Task goal: Print the lines that run from the line with "omap (fun key => v ← bound_attr" to the line with "Corollary log_extra_lost r", keeping both end lines, exactly as they appear in the entries below, and nothing else.

Data for this exercise:
——

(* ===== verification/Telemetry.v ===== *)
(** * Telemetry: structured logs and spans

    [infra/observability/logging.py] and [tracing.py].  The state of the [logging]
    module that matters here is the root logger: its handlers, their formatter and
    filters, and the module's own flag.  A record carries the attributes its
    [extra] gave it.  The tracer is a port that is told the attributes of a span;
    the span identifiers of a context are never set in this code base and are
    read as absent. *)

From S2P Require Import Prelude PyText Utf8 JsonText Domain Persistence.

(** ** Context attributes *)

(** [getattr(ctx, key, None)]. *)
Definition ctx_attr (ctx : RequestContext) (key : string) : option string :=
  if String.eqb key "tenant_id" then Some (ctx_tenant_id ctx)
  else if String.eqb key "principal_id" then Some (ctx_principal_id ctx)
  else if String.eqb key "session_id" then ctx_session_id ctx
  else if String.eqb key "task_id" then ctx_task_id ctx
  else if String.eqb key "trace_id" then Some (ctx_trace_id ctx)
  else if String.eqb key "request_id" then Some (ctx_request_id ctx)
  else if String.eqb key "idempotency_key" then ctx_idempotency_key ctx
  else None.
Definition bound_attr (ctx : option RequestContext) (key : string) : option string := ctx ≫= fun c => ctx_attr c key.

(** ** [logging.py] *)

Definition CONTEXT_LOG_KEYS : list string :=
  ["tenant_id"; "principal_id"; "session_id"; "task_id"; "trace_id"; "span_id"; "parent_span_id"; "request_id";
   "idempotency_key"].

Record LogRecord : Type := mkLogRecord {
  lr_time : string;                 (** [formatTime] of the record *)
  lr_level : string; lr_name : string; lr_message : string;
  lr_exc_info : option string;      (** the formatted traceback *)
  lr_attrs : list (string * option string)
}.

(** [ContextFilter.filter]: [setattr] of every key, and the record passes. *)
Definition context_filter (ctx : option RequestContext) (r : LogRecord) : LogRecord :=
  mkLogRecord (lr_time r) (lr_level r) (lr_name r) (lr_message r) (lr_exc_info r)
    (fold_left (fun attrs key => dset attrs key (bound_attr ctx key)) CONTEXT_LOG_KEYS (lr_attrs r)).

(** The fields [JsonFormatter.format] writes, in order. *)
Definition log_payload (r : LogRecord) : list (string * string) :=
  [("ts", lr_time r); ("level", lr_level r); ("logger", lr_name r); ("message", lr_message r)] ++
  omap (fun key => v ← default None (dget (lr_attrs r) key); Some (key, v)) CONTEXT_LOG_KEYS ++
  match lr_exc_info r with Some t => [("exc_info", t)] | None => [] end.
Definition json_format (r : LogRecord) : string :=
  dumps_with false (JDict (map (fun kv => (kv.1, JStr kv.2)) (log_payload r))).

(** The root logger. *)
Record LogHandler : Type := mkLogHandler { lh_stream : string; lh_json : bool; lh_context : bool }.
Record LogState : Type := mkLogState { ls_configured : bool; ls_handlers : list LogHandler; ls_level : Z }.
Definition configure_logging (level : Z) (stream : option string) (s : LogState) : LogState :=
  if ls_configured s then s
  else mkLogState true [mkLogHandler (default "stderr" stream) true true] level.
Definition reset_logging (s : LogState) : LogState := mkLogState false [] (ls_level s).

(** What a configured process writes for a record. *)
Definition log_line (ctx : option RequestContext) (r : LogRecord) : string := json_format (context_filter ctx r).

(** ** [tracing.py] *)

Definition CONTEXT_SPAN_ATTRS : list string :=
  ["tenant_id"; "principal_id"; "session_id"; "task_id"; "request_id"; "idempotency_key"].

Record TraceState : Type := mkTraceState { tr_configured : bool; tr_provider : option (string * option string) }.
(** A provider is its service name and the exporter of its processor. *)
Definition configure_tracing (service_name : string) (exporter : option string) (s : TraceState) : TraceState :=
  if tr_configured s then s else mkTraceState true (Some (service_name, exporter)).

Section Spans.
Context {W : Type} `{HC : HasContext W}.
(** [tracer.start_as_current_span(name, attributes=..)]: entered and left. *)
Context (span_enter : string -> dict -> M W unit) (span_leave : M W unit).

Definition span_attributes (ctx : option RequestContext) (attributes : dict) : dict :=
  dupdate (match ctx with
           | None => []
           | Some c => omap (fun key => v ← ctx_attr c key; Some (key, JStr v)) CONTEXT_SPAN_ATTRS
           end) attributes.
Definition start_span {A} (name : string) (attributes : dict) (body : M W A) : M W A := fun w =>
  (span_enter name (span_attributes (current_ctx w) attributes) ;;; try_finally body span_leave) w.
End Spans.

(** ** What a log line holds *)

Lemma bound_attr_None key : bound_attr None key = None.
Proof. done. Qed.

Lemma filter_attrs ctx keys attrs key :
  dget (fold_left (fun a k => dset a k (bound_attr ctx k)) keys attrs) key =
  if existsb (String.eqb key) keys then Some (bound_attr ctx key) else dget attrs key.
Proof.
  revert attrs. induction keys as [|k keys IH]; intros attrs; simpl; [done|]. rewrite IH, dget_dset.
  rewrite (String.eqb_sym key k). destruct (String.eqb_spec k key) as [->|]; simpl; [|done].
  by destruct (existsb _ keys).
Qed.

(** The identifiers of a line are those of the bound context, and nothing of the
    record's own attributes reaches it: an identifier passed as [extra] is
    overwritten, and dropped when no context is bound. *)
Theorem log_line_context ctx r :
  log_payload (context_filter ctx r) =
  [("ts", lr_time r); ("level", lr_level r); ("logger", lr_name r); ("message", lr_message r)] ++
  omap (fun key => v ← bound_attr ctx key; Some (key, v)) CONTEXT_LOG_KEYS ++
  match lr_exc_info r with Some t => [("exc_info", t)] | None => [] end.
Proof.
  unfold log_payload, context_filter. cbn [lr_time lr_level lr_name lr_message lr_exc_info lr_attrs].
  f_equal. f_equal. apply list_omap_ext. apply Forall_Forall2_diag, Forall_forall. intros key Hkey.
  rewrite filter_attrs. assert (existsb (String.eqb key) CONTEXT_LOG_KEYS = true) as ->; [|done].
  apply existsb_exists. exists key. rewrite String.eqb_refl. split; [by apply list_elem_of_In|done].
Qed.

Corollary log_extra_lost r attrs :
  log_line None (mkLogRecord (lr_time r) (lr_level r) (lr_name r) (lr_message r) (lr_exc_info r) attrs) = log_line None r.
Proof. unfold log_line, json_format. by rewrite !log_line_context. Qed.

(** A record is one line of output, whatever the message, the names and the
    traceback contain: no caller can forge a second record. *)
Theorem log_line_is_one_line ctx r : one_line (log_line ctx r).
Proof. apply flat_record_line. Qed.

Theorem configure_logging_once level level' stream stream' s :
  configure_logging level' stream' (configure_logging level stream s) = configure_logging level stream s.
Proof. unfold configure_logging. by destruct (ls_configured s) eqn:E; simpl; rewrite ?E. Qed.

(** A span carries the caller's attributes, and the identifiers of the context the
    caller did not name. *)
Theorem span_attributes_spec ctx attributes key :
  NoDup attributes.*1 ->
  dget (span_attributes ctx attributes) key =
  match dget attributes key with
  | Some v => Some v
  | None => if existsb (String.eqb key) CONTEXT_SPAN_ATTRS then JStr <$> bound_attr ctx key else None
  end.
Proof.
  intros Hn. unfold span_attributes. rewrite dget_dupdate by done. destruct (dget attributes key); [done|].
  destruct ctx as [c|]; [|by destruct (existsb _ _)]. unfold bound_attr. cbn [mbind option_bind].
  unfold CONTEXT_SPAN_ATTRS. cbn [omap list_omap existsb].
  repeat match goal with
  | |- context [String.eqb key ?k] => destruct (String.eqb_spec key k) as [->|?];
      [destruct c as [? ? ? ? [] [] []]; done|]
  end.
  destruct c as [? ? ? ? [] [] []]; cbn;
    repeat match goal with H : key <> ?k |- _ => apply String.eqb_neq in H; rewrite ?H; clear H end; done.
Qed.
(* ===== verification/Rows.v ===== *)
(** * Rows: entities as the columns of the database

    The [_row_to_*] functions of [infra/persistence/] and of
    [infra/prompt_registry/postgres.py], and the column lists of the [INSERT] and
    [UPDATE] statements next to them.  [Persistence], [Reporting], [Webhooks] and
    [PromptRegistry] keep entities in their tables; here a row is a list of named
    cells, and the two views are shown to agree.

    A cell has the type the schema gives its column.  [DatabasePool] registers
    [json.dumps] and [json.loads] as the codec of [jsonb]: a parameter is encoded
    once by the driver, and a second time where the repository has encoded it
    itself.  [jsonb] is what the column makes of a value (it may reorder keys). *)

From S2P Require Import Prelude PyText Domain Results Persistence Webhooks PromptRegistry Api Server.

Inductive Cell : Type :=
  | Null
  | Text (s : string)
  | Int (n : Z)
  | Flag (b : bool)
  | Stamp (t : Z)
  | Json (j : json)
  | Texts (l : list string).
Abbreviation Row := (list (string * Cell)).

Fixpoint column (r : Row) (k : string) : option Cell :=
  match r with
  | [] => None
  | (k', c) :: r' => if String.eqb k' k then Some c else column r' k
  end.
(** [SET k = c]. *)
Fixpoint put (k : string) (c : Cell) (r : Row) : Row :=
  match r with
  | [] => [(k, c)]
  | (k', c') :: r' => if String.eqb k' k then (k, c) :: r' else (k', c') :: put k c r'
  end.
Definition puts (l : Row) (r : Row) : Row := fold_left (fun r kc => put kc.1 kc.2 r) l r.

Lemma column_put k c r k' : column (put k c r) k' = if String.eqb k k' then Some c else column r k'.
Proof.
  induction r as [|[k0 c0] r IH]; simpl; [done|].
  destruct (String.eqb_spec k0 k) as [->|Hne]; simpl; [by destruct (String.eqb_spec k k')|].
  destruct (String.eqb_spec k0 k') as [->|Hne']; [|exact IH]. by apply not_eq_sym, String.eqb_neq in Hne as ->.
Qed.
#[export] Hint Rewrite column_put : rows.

——

Response to this exercise:
  omap (fun key => v ← bound_attr ctx key; Some (key, v)) CONTEXT_LOG_KEYS ++
  match lr_exc_info r with Some t => [("exc_info", t)] | None => [] end.
Proof.
  unfold log_payload, context_filter. cbn [lr_time lr_level lr_name lr_message lr_exc_info lr_attrs].
  f_equal. f_equal. apply list_omap_ext. apply Forall_Forall2_diag, Forall_forall. intros key Hkey.
  rewrite filter_attrs. assert (existsb (String.eqb key) CONTEXT_LOG_KEYS = true) as ->; [|done].
  apply existsb_exists. exists key. rewrite String.eqb_refl. split; [by apply list_elem_of_In|done].
Qed.

Corollary log_extra_lost r attrs :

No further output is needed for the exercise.